I also teach grammar and English to people who work in banks. :wink:


----------



## Teehee (May 22, 2005)

I work in Customer Service.

Always a pleasure...


----------



## Hev (Feb 26, 2005)

Teehee said:


> I work in Customer Service.
> 
> Always a pleasure...


With Leg in Anne Summers? 

Hev x


----------



## Teehee (May 22, 2005)

Leg was the reason I left as he was an arse licker always desperate to get pole position :roll:


----------



## Leg (Jan 11, 2006)

Teehee said:


> Leg was the reason I left as he was an arse licker always desperate to get pole position :roll:


I wouldnt lick ure scrawny arse if you covered it in honey, now Hev's, thats a whole other proposition.


----------



## Hev (Feb 26, 2005)

Leg said:


> Teehee said:
> 
> 
> > Leg was the reason I left as he was an arse licker always desperate to get pole position :roll:
> ...


honey makes a hellofa mess 

................... but I find you totally irrisistable too babe! :lol:

Hev x


----------



## Leg (Jan 11, 2006)

Hev said:


> Leg said:
> 
> 
> > Teehee said:
> ...


Not at the speed I lick it doesnt chuck. I have to compensate for my little todger somehow!


----------



## Hev (Feb 26, 2005)

awwww bless :roll:

Hev x


----------



## TT Law (Sep 6, 2003)

Well getting this thread back on topic I work for Central Trains as the head of the Control. Stressful but very satisfying.

Steve


----------



## saint (Dec 6, 2002)

Leg said:


> I work for Anne Summers in Quality Assurance/Product Testing. Its a pain in the ass.
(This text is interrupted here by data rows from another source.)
(** * Flat accounting of the chunk cache (package [accnt], [FlatAccnt])

    A shallow embedding of the accountant of the chunk cache: the byte
    ledger ([metrics]), the recency index ([lru]), the gauge
    [cacheSizeUsed], the evict queue, and the event loop that applies one
    event at a time and then evicts until the cache is below its limit.

    Go values are modelled as follows.
    - [uint64] (sizes, totals, the gauge) is [Z], with the wrap-around of
      [+] and [-] written out ([U64.add], [U64.sub]).
    - [uint32] chunk timestamps are [N]; the code only compares them and
      uses them as map keys.
    - [map[string]*FlatAccntMet] and [map[uint32]uint64] are [gmap]s.  A
      [*FlatAccntMet] is only ever reached through [a.metrics], so a store
      through the pointer is an insert at the metric's key.
    - The channel [evictQ] is the list of everything sent on it so far,
      oldest first; a send blocks while the channel is full, and the
      receiver is taken to keep receiving.  [eventQ] is the list of events
      the loop receives, that is, the events [act] did not drop. *)

From Stdlib Require Import ZArith Lia.
From stdpp Require Import gmap strings list fin_maps sorting.

Local Open Scope Z_scope.
(** X15.  [extract_captures] reads the segments of the incoming route, then
    the capture map of the route, and raises [AttributeError] when either
    slot is unset.  With both in place, and the items of the capture map
    taken in the order its keys were inserted, it raises [IndexError] when
    a captured position lies past the end of the incoming segments;
    otherwise it returns the dictionary that binds every name of the
    capture map to the incoming segment at the position inserted last
    under that name, and binds no other name. *)
Theorem extract_captures_spec (self : Route) (order : list nat)
    (static_route : Route) (w : World) :
  (segments static_route = None \/ capture_map self = None ->
   extract_captures self order static_route w = (Raise AttributeError, w))
  /\ forall cm segs,
       capture_map self = Some cm ->
       segments static_route = Some segs ->
       is_insertion_order cm order ->
       ((exists i name, cm !! i = Some name /\ List.length segs <= i) ->
        extract_captures self order static_route w = (Raise IndexError, w))
       /\ ((forall i name, cm !! i = Some name -> i < List.length segs) ->
           exists m,
             extract_captures self order static_route w = (Ok m, w)
             /\ (forall before i after name,
                   order = (before ++ i :: after)%list ->
                   cm !! i = Some name ->
                   (forall j, j ∈ after -> cm !! j <> Some name) ->
                   m !! name = segs !! i)
             /\ (forall name,
                   (forall i, cm !! i <> Some name) -> m !! name = None)).
Proof.
  unfold extract_captures, get_segments, get_capture_map. unfold_M. split.
  - intros [H|H].
    + by rewrite H.
    + rewrite H. by destruct (segments static_route).
  - intros cm segs Hcm Hsegs [Hnodup Hkeys]. rewrite Hcm, Hsegs. split.
    + intros (i & name & Hi & Hlen).
      rewrite captures_loop_index_error; [done|].
      apply List.Exists_exists. exists (i, name). split; [|done].
      apply list_elem_of_In, elem_of_items_in_order. split; [|done].
      apply Hkeys. by eexists.
    + intros Hrange.
      assert (HF : forall o, Forall (fun item => fst item < List.length segs)
                               (items_in_order cm o)).
      { intros o. apply List.Forall_forall. intros [i name] Hin. simpl.
        apply list_elem_of_In, elem_of_items_in_order in Hin as [_ Hin]. eauto. }
      destruct (captures_loop_ok (items_in_order cm order) segs ∅ (HF order))
        as (m & Hm & _ & H2 & _).
      exists m. rewrite Hm. split_and!; [done| |].
      * intros before i after name -> Hi Hafter.
        unfold items_in_order in Hm. rewrite omap_app in Hm. simpl in Hm.
        rewrite Hi in Hm. simpl in Hm.
        eapply captures_loop_last; [apply (HF after)| |exact Hm].
        intros Hin. apply list_elem_of_fmap in Hin as ([j n] & Heq & Hin).
        simpl in Heq. subst n.
        apply elem_of_items_in_order in Hin as [Hj Hc]. by eapply Hafter.
      * intros name Hname. rewrite (H2 name); [apply lookup_empty|].
        intros Hin. apply list_elem_of_fmap in Hin as ([j n] & Heq & Hin).
        simpl in Heq. subst n.
        apply elem_of_items_in_order in Hin as [_ Hc]. by eapply Hname.
Qed.

Lemma route_n_n_order :
  is_insertion_order (<[0 := "n"]> ({[2 := "n"]} : gmap nat string)) [0; 2].
Proof.
  split.
  - constructor; [|constructor; [|constructor]].
    + intros H%list_elem_of_singleton. discriminate H.
    + apply not_elem_of_nil.
  - intros index. rewrite lookup_insert_is_Some, lookup_singleton_is_Some.
    rewrite !elem_of_cons, elem_of_nil. split.
    + intros [->|[->|[]]]; [by left|]. right. split; [discriminate|done].
    + intros [<-|[_ <-]]; [by left|]. right. by left.
Qed.

Lemma extract_captures_spec_witness :
  exists m,
    extract_captures route_n_n [0; 2] incoming_a_b_c initial_world
    = (Ok m, initial_world)
    /\ m !! "n" = Some (Lit "c").
Proof.
  destruct (proj2 (proj2 (extract_captures_spec route_n_n [0; 2] incoming_a_b_c
                            initial_world)
                     (<[0 := "n"]> {[2 := "n"]})
                     [Lit "a"; Lit "b"; Lit "c"] eq_refl eq_refl route_n_n_order))
    as (m & Hm & H & _).
  - intros i name Hi. apply lookup_insert_Some in Hi as [[<- _]|[_ Hi]].
    + simpl. lia.
    + apply lookup_singleton_Some in Hi as [<- _]. simpl. lia.
  - exists m. split; [exact Hm|].
    apply (H [0] 2 [] "n").
    + reflexivity.
    + reflexivity.
    + intros j Hj. by apply elem_of_nil in Hj.
Defined.

(** ** Doubled braces *)

Lemma scan_brace_app_r (lit rest : string) (b : ascii) :
  brace_free lit = true -> is_brace b = true ->
  scan_brace (lit ++ String b rest) = (lit, Some (b, rest)).
Proof.
  intros Hlit Hb. induction lit as [|a lit IH]; simpl.
  - by rewrite Hb.
  - simpl in Hlit. apply andb_prop in Hlit as [Ha Hlit].
    apply negb_true_iff in Ha. rewrite Ha, (IH Hlit). reflexivity.
Qed.

Lemma str_length_app (s t : string) :
  String.length (s ++ t) = String.length s + String.length t.
Proof. induction s as [|a s IH]; simpl; [done|]. by rewrite IH. Qed.

Lemma formatter_parse_doubled (lit rest : string) (b : ascii) :
  brace_free lit = true -> is_brace b = true ->
  formatter_parse (lit ++ String b (String b rest))
  = rbind (formatter_parse rest)
      (fun ts => Ok ((lit ++ String b "", None, None, None) :: ts)).
Proof.
  intros Hlit Hb. unfold formatter_parse at 1. cbn [formatter_loop].
  assert (Hm : markup_next (lit ++ String b (String b rest))
               = Ok (Some ((lit ++ String b "", None, None, None), rest))).
  { unfold markup_next.
    destruct (lit ++ String b (String b rest)) as [|a s] eqn:E.
    - by destruct lit.
    - rewrite <- E, (scan_brace_app_r _ _ _ Hlit Hb), Ascii.eqb_refl. reflexivity. }
  rewrite Hm. simpl.
  rewrite (formatter_fuel _ (S (String.length rest)) rest);
    [reflexivity| |lia].
  rewrite str_length_app. simpl. lia.
Qed.

(** X16.  In a template a doubled brace stands for one brace, but only at
    the very end of a component: [make] takes [lit{{] (or [lit}}]) as the
    literal segment [lit{] (or [lit}]), and refuses a component in which
    text follows the doubled brace, as having several captures. *)
Theorem make_doubled_brace (lit : string) (b : ascii) :
  brace_free lit = true ->
  is_brace b = true ->
  make_segment (lit ++ String b (String b "")) = Ok (Lit (lit ++ String b ""))
  /\ forall more,
       more <> "" -> brace_free more = true ->
       make_segment (lit ++ String b (String b more))
       = Raise (ValueError MultipleCaptures).
Proof.
  intros Hlit Hb. split.
  - unfold make_segment. rewrite (formatter_parse_doubled _ _ _ Hlit Hb). simpl.
    rewrite bool_decide_eq_false_2; [done|]. by destruct lit.
  - intros more Hne Hbf. unfold make_segment.
    rewrite (formatter_parse_doubled _ _ _ Hlit Hb).
    rewrite (formatter_parse_literal more Hne Hbf). reflexivity.
Qed.

Lemma make_doubled_brace_witness :
  make_segment "a{{" = Ok (Lit "a{")
  /\ make_segment "a{{b" = Raise (ValueError MultipleCaptures).
Proof.
  split.
  - apply (proj1 (make_doubled_brace "a" "{" eq_refl eq_refl)).
  - apply (proj2 (make_doubled_brace "a" "{" eq_refl eq_refl) "b");
      [discriminate|reflexivity].
Defined.

(** ** The static lookup over time *)

Lemma dict_contains_get (d : RouteDict) (key : Route) :
  dict_contains d key = true ->
  exists stored h,
    In (stored, h) d /\ key_match stored key = true /\ dict_get d key = Ok h.
Proof.
  unfold dict_contains, dict_get. induction d as [|[k v] d IH]; simpl; [discriminate|].
  destruct (key_match k key) eqn:E; simpl.
  - intros _. exists k, v. eauto.
  - intros (stored & h & Hin & Hm & Hg)%IH. exists stored, h. eauto.
Qed.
Now that's what you call product placement.


----------



## saint (Dec 6, 2002)

I work for the worst council in Scotland at the moment - fantastic job!! 20 years on I still wonder why I never chose I.T. as a profession rather than a hobby.


----------



## mike_bailey (May 7, 2002)

I run a couple of web businesses - one that does superb office furniture:

http://www.furnishingzone.co.uk/office

And another for garden furniture and fun:

http://www.furnishingzone.co.uk/outdoor

The sites are running very slow but line upgrade scheduled for July


----------



## BAMTT (Feb 22, 2004)

I'm a Futures trader at a bank, so I guess that makes me a Banker (sp :wink: ) as well :lol:


----------



## phodge (Sep 1, 2002)

I do as little as I can possible get away with!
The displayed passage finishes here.